→ INFORMATION SUPPLIED
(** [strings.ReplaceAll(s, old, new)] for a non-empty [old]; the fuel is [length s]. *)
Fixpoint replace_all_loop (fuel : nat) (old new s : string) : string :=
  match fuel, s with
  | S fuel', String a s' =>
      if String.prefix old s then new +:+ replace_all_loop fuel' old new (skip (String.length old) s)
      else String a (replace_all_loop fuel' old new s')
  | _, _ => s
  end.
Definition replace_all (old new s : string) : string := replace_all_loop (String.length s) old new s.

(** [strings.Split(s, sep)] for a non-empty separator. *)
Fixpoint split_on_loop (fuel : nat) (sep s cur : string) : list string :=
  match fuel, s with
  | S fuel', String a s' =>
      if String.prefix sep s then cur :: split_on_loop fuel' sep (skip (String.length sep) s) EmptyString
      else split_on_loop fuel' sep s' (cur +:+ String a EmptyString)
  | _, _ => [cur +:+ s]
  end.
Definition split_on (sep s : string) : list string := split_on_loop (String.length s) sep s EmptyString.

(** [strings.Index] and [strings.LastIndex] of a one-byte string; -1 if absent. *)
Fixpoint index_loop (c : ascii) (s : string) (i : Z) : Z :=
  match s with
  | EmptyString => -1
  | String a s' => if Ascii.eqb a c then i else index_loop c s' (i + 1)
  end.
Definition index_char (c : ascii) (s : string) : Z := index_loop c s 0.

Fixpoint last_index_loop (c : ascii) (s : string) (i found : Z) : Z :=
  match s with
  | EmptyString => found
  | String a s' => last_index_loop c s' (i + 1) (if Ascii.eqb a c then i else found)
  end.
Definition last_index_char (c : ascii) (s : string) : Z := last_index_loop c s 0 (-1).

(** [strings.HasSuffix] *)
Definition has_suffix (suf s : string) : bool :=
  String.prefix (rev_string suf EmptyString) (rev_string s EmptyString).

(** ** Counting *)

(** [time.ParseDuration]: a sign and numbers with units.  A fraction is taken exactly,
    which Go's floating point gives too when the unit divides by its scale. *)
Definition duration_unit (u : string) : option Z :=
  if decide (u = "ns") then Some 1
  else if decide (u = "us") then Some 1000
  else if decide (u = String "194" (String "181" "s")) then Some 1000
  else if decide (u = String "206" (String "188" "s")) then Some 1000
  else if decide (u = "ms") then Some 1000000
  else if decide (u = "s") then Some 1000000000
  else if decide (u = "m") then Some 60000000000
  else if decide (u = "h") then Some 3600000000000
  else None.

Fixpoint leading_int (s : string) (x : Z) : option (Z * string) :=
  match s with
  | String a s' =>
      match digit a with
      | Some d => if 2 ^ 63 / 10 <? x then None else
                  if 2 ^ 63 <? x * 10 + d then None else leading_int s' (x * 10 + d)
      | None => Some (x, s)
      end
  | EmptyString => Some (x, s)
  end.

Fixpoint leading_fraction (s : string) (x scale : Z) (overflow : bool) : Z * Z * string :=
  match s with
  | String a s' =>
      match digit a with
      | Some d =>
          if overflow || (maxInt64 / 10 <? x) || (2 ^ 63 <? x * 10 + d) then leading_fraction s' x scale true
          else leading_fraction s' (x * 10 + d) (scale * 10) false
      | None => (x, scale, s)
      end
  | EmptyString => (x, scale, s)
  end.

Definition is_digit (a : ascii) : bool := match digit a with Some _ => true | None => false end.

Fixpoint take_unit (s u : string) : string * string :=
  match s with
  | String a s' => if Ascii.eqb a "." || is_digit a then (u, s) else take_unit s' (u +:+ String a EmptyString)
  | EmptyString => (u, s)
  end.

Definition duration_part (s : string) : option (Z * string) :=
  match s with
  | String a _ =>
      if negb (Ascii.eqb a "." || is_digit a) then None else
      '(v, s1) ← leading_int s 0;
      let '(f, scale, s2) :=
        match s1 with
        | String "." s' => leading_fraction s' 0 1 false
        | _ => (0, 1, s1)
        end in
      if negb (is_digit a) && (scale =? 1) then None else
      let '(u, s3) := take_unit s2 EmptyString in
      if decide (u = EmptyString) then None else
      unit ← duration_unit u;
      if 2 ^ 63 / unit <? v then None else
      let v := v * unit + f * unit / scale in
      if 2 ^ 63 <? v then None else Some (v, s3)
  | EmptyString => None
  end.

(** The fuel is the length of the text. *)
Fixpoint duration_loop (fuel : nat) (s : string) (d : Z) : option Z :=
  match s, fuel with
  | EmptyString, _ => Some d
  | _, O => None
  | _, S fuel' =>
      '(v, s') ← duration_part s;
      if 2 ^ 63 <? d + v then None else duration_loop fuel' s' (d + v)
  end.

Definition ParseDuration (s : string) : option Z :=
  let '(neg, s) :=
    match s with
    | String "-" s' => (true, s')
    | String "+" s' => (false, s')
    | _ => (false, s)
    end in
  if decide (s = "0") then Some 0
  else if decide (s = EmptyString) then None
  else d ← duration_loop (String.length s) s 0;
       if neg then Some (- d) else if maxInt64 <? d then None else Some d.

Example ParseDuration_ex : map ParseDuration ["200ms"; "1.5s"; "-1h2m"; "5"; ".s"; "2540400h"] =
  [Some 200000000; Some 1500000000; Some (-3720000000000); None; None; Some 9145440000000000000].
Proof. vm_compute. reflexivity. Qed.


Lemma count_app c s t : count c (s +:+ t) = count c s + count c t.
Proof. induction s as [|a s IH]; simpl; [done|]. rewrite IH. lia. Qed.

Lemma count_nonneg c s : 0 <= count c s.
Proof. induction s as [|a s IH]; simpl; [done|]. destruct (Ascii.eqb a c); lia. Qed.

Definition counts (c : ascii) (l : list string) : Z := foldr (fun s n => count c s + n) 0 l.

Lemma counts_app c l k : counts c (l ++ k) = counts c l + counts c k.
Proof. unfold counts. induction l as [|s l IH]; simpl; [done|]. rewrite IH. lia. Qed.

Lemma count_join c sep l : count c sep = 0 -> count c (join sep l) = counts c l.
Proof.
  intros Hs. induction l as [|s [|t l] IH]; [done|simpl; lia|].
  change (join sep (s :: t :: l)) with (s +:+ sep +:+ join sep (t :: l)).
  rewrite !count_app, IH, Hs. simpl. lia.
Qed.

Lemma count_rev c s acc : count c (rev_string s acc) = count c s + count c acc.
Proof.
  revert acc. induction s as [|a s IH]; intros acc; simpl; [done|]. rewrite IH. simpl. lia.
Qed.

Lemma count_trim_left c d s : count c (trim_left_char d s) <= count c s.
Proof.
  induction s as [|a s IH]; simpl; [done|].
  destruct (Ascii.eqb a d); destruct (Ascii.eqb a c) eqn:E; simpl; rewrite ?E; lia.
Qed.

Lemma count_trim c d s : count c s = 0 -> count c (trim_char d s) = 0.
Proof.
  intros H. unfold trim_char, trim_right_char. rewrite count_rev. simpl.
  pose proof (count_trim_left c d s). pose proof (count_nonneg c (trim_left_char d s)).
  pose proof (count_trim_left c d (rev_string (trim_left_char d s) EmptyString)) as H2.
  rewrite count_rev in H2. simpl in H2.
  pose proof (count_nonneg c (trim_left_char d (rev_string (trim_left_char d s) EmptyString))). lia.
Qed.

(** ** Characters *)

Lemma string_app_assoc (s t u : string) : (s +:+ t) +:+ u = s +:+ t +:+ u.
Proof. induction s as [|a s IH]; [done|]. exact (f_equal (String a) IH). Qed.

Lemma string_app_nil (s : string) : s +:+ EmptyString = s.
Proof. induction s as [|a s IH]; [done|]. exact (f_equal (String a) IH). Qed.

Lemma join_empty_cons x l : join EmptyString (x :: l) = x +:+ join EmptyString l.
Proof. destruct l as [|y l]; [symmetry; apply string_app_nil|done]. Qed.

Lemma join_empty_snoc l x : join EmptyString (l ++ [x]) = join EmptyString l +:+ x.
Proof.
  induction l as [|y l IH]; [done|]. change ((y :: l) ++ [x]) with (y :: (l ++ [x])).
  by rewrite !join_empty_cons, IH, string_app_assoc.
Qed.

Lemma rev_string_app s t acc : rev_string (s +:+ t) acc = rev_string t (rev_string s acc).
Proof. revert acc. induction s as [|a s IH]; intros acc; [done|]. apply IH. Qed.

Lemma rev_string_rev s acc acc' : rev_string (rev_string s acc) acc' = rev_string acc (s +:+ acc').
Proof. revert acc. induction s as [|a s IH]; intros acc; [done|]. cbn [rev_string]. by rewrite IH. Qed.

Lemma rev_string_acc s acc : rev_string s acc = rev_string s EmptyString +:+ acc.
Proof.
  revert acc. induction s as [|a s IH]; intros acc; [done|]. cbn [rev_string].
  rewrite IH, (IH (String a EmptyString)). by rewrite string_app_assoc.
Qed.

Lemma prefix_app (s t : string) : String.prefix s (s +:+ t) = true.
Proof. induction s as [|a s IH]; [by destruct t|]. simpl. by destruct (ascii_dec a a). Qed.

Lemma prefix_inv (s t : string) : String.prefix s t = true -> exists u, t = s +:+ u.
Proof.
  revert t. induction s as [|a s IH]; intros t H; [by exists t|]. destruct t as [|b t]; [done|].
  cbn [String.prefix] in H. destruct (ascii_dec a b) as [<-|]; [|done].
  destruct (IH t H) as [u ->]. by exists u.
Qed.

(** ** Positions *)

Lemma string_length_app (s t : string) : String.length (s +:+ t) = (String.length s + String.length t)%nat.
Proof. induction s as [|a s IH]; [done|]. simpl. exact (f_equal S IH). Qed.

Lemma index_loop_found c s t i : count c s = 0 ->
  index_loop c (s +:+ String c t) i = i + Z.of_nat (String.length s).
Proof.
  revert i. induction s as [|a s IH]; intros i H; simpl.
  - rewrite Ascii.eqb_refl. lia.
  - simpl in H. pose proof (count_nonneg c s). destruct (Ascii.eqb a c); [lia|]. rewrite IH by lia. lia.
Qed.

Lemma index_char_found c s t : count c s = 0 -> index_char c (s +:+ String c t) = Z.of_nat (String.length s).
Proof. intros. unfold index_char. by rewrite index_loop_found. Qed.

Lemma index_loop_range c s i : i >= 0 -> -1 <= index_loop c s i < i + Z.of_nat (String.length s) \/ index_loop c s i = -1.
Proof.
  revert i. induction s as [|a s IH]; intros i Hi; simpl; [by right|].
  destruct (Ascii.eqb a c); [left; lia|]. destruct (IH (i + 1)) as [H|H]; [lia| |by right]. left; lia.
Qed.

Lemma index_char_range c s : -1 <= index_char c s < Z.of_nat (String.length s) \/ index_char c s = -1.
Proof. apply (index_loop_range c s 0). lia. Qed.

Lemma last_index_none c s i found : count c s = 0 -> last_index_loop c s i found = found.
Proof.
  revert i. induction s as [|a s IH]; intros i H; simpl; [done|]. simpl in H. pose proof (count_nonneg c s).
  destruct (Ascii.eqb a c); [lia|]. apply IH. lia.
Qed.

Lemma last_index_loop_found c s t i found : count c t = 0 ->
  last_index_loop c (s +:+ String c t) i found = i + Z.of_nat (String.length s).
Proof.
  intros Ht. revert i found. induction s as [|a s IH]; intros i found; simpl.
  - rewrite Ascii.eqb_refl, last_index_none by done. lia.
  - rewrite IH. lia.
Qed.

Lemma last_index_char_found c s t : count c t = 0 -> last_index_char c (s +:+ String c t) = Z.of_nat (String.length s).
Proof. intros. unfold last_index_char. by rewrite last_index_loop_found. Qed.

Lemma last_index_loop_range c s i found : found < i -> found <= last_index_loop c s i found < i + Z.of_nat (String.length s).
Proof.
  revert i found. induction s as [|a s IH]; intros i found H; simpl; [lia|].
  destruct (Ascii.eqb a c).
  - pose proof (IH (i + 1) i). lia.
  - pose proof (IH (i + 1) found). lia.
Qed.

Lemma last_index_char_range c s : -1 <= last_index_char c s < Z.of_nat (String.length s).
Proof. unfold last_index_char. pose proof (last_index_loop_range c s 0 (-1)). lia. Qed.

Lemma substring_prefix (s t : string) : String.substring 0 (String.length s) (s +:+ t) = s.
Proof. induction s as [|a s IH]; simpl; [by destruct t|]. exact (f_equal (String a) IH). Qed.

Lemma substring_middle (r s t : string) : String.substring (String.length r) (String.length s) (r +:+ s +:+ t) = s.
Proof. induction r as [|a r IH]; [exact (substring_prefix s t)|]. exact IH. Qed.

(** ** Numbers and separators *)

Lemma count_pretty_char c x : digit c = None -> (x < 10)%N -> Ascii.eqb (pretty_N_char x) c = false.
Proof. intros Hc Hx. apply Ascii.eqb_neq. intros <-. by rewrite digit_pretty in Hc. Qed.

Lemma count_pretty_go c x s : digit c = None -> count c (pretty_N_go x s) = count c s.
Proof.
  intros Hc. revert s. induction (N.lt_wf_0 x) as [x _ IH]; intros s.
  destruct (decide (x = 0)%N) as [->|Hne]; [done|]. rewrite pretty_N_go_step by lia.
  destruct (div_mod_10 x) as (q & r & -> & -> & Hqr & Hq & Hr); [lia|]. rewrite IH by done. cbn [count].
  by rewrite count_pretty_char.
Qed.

* * *

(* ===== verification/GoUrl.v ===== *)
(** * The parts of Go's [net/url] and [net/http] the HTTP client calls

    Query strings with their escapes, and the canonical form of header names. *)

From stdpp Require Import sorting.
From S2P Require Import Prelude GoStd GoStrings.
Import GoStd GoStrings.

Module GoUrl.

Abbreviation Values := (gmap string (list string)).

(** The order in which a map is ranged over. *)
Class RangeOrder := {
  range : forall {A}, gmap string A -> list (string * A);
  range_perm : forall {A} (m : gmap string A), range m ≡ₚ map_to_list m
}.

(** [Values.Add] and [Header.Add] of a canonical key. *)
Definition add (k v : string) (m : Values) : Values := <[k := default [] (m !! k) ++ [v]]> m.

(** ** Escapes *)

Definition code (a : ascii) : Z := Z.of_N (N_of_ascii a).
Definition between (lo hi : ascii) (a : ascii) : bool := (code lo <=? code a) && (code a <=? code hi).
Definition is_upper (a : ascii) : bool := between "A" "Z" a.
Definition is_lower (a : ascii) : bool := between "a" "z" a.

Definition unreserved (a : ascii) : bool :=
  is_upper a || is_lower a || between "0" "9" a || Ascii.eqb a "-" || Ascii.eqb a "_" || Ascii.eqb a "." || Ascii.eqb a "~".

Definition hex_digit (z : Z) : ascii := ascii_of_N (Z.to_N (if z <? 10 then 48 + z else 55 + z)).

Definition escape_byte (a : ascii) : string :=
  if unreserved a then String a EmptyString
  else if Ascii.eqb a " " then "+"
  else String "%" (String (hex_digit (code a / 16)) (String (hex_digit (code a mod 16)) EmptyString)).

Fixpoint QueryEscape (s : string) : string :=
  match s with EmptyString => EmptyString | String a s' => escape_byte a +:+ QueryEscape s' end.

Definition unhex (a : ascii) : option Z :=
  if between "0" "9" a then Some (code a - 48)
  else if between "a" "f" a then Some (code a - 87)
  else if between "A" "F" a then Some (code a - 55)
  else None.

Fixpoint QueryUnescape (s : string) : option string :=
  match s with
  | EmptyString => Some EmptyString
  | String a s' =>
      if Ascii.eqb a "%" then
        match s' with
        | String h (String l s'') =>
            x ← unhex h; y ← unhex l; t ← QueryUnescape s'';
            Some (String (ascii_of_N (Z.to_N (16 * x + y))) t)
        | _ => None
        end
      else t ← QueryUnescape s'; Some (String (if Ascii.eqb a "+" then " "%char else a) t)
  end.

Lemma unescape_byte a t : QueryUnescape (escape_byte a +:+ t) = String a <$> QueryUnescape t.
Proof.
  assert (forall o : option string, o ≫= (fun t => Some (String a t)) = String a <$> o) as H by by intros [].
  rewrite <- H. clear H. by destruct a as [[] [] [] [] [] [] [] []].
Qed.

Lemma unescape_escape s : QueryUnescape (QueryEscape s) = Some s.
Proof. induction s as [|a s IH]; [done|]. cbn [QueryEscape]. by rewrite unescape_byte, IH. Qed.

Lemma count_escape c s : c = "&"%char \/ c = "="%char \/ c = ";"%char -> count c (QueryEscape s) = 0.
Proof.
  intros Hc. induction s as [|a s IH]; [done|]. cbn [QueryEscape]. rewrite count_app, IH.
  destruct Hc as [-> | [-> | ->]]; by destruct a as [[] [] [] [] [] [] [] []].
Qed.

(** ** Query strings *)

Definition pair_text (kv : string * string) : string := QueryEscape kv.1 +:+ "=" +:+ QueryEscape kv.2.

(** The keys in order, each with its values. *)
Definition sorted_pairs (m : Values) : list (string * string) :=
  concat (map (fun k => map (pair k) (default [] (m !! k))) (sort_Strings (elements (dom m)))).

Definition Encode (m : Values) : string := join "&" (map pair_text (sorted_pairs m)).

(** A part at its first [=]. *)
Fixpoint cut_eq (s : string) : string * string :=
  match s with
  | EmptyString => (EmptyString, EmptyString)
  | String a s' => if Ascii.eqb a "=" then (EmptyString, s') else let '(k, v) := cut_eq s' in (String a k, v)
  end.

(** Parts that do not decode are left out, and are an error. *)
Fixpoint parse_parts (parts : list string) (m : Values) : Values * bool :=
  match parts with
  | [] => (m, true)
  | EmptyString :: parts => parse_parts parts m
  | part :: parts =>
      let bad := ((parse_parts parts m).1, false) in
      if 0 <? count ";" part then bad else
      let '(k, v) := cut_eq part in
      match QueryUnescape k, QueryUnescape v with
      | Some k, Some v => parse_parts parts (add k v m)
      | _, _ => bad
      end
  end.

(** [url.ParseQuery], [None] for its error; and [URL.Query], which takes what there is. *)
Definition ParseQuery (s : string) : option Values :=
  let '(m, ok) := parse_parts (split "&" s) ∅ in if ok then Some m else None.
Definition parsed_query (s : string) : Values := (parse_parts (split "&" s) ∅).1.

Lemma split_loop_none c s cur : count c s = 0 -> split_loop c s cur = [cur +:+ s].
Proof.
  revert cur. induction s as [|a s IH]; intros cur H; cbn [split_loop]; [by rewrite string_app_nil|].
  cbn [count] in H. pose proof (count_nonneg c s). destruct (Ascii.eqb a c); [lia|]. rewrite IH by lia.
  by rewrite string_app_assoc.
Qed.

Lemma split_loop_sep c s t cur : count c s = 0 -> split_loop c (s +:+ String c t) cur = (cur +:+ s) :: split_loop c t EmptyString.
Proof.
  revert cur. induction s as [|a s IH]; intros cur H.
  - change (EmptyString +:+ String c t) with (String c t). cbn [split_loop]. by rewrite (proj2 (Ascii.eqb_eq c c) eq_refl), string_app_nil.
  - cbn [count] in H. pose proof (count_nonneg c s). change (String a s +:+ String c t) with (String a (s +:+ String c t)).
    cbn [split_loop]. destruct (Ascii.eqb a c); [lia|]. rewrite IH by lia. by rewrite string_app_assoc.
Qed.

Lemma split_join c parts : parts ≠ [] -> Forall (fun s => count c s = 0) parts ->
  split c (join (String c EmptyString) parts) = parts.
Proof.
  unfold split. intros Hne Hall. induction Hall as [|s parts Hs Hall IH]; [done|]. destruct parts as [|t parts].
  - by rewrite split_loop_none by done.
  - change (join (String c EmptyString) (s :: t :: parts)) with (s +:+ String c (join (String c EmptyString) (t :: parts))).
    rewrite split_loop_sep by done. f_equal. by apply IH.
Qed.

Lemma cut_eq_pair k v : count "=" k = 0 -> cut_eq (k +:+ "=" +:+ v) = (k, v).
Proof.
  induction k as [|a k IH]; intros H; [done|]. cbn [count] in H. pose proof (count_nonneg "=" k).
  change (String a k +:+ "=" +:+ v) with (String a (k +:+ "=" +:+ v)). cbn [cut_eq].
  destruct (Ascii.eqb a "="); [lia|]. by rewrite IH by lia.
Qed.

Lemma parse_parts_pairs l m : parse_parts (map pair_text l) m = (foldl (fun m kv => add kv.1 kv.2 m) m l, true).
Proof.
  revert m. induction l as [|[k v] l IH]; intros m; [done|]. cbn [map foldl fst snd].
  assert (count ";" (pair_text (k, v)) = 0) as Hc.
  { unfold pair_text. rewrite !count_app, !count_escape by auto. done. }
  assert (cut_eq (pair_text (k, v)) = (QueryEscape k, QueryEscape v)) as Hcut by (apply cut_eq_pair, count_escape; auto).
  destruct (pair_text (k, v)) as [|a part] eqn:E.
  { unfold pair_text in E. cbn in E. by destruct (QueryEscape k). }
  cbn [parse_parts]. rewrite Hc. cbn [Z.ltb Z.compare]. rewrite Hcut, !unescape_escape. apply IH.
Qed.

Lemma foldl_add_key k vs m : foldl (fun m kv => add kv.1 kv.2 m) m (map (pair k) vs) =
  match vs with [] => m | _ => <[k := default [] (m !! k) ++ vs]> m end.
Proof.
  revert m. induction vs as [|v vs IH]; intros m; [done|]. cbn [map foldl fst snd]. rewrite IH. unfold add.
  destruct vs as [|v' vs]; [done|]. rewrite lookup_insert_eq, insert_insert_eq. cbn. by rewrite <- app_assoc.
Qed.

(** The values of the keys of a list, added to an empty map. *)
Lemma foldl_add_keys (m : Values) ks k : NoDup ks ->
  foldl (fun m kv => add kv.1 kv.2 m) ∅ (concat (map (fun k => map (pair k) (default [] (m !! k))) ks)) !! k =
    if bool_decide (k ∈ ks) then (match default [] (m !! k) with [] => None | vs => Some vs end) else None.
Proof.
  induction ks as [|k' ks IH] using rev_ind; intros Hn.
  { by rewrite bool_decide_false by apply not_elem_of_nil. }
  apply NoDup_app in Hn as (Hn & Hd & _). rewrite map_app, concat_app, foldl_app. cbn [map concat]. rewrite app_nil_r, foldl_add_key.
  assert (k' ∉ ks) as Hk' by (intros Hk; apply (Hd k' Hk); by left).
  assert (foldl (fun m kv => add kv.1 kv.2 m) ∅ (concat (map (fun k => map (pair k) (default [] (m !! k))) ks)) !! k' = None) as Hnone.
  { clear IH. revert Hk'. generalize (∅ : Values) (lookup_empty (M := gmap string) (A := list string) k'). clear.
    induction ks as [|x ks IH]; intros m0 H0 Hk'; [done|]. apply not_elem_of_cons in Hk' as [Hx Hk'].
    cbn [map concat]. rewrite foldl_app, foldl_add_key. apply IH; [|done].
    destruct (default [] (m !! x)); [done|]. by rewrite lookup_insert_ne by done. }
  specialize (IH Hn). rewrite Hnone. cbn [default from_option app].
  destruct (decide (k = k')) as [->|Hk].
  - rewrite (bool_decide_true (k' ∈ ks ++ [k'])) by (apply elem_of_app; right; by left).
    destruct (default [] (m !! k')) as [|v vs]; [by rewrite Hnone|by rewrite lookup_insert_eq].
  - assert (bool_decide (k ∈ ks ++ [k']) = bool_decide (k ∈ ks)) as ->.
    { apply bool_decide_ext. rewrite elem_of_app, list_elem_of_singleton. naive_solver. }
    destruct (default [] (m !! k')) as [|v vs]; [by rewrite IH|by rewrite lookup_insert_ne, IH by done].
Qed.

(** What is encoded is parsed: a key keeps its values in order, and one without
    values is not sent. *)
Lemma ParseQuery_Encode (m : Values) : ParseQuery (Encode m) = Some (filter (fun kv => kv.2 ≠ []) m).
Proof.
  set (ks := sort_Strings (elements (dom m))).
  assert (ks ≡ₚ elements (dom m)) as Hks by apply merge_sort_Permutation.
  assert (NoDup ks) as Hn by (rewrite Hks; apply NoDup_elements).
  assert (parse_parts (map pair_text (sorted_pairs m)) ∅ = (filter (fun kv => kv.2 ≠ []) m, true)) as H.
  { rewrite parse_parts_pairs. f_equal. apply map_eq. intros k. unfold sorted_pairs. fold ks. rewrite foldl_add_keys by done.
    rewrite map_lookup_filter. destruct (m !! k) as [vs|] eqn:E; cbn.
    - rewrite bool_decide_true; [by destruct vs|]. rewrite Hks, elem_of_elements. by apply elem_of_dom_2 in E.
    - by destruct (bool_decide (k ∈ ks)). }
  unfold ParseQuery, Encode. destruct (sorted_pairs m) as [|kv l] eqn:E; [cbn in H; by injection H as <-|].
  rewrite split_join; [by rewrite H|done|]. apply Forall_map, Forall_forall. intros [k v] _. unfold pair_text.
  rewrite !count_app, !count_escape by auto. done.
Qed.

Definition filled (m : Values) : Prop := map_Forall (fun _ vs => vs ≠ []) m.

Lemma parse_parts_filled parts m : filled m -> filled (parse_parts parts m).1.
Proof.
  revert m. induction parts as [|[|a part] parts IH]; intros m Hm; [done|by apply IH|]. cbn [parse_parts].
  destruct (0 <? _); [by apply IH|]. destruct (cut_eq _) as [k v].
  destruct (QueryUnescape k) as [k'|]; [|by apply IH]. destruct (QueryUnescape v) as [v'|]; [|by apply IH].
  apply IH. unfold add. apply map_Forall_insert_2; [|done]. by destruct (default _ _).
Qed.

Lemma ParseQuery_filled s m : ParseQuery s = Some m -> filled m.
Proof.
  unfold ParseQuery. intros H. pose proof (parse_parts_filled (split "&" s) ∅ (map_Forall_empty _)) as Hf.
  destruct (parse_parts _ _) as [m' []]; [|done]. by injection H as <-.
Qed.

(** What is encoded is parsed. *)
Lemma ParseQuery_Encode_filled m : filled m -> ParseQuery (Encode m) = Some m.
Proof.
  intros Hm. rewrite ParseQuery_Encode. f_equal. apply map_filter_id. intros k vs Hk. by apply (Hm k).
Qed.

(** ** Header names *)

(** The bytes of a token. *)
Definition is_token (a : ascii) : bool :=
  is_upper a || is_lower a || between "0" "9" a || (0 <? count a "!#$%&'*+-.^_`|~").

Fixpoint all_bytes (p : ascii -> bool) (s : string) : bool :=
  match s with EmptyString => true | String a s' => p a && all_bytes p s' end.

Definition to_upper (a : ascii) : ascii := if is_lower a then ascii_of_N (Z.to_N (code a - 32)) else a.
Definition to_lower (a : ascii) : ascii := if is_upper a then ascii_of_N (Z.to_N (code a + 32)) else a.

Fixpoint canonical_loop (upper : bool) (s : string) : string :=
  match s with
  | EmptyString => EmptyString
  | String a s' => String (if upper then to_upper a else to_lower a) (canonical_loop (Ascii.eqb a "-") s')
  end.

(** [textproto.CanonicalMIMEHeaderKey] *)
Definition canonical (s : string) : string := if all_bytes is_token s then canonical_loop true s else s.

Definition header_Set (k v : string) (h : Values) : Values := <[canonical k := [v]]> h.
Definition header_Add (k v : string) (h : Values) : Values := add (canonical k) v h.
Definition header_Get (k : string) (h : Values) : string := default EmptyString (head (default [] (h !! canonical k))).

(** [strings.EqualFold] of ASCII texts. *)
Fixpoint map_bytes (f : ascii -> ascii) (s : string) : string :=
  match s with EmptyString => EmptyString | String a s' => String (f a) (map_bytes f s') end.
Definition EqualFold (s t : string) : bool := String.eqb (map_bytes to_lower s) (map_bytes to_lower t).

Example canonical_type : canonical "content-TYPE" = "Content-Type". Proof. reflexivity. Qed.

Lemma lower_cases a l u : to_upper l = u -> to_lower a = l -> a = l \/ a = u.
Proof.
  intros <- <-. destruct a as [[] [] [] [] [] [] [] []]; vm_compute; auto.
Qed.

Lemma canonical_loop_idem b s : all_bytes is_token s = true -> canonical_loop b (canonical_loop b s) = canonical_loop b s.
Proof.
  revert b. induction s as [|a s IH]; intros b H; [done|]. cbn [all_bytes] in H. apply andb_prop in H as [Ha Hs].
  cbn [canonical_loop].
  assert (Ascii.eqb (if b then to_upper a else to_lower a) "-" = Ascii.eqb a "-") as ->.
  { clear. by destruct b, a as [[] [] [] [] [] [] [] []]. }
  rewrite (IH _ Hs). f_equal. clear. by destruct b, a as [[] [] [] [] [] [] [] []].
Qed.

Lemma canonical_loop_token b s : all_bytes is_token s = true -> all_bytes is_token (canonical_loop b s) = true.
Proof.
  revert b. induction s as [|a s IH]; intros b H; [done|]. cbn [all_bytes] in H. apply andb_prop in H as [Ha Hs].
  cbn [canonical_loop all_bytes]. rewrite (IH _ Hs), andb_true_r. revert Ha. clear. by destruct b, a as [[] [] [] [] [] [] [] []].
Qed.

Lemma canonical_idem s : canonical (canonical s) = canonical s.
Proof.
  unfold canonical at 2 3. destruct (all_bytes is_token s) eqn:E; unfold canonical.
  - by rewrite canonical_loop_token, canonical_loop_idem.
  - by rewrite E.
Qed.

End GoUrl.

→ TASK STATEMENT
Wherever the word "gmap" turns up in a line of the entries above, copy that line.

→ EXERCISE SOLUTION
Abbreviation Values := (gmap string (list string)).
  range : forall {A}, gmap string A -> list (string * A);
  range_perm : forall {A} (m : gmap string A), range m ≡ₚ map_to_list m
  { clear IH. revert Hk'. generalize (∅ : Values) (lookup_empty (M := gmap string) (A := list string) k'). clear.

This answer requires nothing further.